»»
(** The flags of a data packet are independent: setting the
    retransmission flag or the key flag of a packet is read back by its getter
    and leaves the boundary, the order flag, the message number and the other
    flag alone; a message word composed like the sender's buffer composes it
    (message number, order flag, boundary) is taken apart again by the
    getters. *)
Theorem packet_fields (p : t) (b inorder : bool) (spec msgno bnd : Z) (Hs : 0 <= spec < 4)
  (Hm : 0 <= msgno <= MSGNO_SEQ_mask) (Hb : 0 <= bnd < 4) :
  let p1 := setRexmitFlag b p in
  let p2 := setMsgCryptoFlags spec p in
  let p3 := set_msgflags (Z.lor (Z.lor msgno (if inorder then MSGNO_PACKET_INORDER_mask else 0)) (PacketBoundaryBits bnd)) p in
  (getRexmitFlag p1 = b /\ getMsgCryptoFlags p1 = getMsgCryptoFlags p /\ getMsgBoundary p1 = getMsgBoundary p /\
    getMsgOrderFlag p1 = getMsgOrderFlag p /\ getMsgSeq true p1 = getMsgSeq true p) /\
  (getMsgCryptoFlags p2 = spec /\ getRexmitFlag p2 = getRexmitFlag p /\ getMsgBoundary p2 = getMsgBoundary p /\
    getMsgOrderFlag p2 = getMsgOrderFlag p /\ getMsgSeq true p2 = getMsgSeq true p) /\
  (getMsgSeq true p3 = msgno /\ getMsgOrderFlag p3 = inorder /\ getMsgBoundary p3 = bnd /\
    getRexmitFlag p3 = false /\ getMsgCryptoFlags p3 = 0).
Proof.
  intros p1 p2 p3. split; [|split; [|by apply message_word_fields]].
  - unfold getRexmitFlag, getMsgCryptoFlags, getMsgBoundary, getMsgOrderFlag, getMsgSeq.
    change (SRT_PH_MSGNO p1) with (replace_bits 26 26 (if b then 1 else 0) (SRT_PH_MSGNO p)).
    rewrite (replace_bits_other 26 26 28 27), (replace_bits_other 26 26 31 30), (replace_bits_other 26 26 29 29),
      (replace_bits_other 26 26 25 0) by lia. split; [|done].
    unfold replace_bits. rewrite unwrap_wrap by lia. by destruct b.
  - unfold getRexmitFlag, getMsgCryptoFlags, getMsgBoundary, getMsgOrderFlag, getMsgSeq.
    change (SRT_PH_MSGNO p2) with (replace_bits 28 27 spec (SRT_PH_MSGNO p)).
    rewrite (replace_bits_other 28 27 26 26), (replace_bits_other 28 27 31 30), (replace_bits_other 28 27 29 29),
      (replace_bits_other 28 27 25 0) by lia. split; [|done].
    unfold replace_bits. rewrite unwrap_wrap by lia. apply Z.mod_small. cbn. lia.
Qed.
««
_TASK DESCRIPTION_
Restate the final lines of the listing above word for word, beginning at the line that contains "change (SRT_PH_MSGNO p1)".

_TASK ANSWER_
    change (SRT_PH_MSGNO p1) with (replace_bits 26 26 (if b then 1 else 0) (SRT_PH_MSGNO p)).
    rewrite (replace_bits_other 26 26 28 27), (replace_bits_other 26 26 31 30), (replace_bits_other 26 26 29 29),
      (replace_bits_other 26 26 25 0) by lia. split; [|done].
    unfold replace_bits. rewrite unwrap_wrap by lia. by destruct b.
  - unfold getRexmitFlag, getMsgCryptoFlags, getMsgBoundary, getMsgOrderFlag, getMsgSeq.
    change (SRT_PH_MSGNO p2) with (replace_bits 28 27 spec (SRT_PH_MSGNO p)).
    rewrite (replace_bits_other 28 27 26 26), (replace_bits_other 28 27 31 30), (replace_bits_other 28 27 29 29),
      (replace_bits_other 28 27 25 0) by lia. split; [|done].
    unfold replace_bits. rewrite unwrap_wrap by lia. apply Z.mod_small. cbn. lia.
Qed.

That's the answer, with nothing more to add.